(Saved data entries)
·····
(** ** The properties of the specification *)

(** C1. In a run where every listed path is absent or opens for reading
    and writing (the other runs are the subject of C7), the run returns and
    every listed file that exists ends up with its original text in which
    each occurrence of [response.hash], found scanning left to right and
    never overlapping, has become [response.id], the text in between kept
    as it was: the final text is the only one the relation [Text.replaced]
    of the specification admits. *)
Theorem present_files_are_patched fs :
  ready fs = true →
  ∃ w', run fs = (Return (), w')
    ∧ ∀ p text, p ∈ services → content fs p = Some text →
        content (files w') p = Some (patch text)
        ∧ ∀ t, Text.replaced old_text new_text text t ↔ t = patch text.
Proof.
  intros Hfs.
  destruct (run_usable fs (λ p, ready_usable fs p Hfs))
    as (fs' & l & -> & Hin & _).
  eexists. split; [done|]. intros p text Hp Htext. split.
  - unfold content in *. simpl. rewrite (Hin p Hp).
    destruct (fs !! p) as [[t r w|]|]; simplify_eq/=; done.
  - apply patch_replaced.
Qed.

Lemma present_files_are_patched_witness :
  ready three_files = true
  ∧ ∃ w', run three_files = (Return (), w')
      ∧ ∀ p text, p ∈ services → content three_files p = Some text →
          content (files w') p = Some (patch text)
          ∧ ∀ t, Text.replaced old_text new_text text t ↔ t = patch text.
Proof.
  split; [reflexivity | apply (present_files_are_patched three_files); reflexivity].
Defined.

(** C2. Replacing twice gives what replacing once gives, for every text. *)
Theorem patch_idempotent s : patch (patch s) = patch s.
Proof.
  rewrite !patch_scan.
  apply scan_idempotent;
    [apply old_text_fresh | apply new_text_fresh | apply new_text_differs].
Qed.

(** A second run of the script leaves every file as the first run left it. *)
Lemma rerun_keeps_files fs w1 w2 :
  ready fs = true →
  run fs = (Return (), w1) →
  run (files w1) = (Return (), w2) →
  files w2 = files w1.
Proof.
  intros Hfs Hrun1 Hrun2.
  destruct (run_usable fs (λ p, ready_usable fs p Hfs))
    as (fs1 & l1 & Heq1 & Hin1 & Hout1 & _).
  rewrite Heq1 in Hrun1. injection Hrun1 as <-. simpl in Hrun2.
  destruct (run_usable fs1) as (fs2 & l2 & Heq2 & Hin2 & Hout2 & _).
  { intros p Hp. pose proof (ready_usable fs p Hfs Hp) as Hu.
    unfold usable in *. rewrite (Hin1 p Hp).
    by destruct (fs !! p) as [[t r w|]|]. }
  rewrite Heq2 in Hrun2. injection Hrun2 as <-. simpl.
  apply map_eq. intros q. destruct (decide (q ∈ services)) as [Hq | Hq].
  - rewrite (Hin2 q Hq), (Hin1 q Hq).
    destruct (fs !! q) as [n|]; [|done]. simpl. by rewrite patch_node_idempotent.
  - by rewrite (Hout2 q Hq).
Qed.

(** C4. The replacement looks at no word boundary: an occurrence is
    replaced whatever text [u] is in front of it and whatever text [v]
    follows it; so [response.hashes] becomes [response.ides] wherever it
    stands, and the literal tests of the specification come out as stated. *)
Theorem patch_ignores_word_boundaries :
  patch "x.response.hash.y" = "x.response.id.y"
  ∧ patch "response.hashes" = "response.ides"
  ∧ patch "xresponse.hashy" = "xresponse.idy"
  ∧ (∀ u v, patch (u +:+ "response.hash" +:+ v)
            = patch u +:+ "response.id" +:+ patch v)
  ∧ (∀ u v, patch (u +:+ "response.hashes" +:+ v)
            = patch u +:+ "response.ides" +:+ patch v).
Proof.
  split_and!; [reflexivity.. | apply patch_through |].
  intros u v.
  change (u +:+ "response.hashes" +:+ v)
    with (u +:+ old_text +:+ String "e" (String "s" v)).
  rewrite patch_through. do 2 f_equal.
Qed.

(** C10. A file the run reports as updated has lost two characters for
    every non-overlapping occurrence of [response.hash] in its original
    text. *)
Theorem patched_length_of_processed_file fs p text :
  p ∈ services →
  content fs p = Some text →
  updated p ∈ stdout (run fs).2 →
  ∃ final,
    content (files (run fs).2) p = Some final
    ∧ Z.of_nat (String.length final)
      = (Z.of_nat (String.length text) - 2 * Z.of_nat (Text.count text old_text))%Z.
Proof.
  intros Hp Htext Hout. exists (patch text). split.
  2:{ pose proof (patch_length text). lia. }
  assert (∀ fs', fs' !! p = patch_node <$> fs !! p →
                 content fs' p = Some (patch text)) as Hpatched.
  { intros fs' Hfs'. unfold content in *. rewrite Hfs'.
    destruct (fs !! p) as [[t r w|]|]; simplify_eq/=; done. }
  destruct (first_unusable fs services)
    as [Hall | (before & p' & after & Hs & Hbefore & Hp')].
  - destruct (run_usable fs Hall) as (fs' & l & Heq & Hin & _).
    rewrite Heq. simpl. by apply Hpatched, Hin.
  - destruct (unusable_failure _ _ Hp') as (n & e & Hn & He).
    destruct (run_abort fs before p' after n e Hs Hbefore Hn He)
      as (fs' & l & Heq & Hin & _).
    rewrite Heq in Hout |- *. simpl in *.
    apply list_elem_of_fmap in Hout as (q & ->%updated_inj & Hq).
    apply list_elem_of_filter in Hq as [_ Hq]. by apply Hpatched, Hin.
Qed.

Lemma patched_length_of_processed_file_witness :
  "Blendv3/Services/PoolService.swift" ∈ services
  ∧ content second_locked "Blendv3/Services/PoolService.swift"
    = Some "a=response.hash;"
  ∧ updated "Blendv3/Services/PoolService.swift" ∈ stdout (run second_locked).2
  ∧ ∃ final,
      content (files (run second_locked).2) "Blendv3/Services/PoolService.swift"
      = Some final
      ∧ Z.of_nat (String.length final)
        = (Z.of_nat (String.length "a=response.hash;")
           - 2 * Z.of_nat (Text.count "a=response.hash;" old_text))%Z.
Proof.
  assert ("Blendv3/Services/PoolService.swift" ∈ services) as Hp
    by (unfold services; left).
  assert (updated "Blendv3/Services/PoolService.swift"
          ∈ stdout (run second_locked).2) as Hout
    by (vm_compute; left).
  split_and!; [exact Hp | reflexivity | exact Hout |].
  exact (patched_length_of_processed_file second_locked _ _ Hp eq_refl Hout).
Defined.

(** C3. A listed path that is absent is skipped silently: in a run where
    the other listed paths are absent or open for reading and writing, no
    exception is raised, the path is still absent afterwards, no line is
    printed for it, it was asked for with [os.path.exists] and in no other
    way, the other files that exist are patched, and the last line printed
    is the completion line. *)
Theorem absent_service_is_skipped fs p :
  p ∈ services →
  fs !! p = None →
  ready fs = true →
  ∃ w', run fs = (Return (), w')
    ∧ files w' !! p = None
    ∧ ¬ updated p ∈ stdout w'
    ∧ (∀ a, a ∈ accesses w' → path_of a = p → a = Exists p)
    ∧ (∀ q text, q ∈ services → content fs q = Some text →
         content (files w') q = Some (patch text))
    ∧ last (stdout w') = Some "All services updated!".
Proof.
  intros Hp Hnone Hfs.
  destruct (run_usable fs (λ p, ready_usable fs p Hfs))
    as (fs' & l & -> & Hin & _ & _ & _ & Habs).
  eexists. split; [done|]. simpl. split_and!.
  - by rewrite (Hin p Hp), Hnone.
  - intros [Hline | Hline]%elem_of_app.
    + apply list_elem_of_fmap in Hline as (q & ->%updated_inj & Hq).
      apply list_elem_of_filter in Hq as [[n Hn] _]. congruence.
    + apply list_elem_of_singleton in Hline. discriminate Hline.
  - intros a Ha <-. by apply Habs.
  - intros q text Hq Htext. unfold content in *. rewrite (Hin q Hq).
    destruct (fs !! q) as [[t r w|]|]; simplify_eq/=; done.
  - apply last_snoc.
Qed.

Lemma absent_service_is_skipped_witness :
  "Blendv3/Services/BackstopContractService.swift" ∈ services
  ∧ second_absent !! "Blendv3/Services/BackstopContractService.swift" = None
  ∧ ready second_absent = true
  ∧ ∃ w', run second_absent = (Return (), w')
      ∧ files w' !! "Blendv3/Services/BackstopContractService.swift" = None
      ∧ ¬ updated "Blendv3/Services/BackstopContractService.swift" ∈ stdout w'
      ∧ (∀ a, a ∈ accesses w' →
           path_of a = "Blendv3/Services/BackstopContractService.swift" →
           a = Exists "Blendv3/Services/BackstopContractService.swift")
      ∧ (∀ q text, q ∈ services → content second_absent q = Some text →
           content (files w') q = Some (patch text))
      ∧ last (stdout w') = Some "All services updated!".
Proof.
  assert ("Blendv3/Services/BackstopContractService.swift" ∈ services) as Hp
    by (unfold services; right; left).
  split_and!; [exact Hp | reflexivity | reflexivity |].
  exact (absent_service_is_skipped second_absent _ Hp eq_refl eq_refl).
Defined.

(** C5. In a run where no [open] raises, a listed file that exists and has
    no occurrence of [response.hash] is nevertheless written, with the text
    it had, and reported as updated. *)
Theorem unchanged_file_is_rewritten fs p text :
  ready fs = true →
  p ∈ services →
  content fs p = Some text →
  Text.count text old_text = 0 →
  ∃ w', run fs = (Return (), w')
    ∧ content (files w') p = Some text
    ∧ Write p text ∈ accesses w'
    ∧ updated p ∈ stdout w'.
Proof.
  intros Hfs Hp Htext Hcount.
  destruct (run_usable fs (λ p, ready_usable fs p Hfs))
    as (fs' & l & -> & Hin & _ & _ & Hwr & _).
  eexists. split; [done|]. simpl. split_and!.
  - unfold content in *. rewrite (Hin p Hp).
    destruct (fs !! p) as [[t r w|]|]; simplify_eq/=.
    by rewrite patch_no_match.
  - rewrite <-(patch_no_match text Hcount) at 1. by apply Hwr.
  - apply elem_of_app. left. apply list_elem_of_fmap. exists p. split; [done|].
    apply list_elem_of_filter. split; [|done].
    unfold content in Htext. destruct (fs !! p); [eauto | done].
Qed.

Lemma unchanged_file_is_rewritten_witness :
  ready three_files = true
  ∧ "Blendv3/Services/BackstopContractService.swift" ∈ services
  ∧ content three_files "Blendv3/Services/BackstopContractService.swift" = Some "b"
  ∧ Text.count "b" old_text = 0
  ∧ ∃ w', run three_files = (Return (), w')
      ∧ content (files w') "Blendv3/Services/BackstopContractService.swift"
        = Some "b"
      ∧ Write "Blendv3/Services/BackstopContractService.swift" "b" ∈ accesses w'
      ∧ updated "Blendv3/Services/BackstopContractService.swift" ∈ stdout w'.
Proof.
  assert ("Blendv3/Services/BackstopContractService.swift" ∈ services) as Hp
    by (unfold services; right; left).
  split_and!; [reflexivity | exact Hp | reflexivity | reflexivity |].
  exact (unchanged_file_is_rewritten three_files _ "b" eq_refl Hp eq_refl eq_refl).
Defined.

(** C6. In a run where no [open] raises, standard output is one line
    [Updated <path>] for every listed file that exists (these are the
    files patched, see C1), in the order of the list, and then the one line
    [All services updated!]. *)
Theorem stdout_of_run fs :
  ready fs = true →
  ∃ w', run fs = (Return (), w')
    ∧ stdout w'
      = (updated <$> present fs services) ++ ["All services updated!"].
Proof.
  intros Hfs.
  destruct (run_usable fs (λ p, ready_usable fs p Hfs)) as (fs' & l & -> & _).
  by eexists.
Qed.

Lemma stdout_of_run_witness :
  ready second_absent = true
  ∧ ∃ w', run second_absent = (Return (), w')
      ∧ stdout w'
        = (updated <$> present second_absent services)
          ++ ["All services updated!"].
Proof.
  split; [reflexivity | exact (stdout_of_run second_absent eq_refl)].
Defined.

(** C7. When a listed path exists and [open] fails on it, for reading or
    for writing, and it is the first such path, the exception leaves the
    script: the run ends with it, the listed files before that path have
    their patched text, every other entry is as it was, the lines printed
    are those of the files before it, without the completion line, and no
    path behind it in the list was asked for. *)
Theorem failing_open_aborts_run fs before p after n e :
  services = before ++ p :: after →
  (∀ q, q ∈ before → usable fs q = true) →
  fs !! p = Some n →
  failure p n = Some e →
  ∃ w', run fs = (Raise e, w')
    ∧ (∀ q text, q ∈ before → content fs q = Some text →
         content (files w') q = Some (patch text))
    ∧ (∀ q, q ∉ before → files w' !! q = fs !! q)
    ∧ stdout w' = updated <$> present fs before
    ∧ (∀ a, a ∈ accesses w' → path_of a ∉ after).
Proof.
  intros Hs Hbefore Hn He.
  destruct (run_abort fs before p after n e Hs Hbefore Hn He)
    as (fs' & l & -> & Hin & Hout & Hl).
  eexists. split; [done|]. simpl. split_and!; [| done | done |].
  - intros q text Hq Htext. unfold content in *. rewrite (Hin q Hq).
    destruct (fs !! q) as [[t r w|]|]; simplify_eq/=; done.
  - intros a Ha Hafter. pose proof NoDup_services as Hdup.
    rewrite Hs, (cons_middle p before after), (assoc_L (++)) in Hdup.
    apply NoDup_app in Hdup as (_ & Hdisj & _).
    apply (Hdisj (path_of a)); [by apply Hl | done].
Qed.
·····
Each line that holds the string "asked" is to be copied from the entries above.

## Result below
    printed for it, it was asked for with [os.path.exists] and in no other
    path behind it in the list was asked for. *)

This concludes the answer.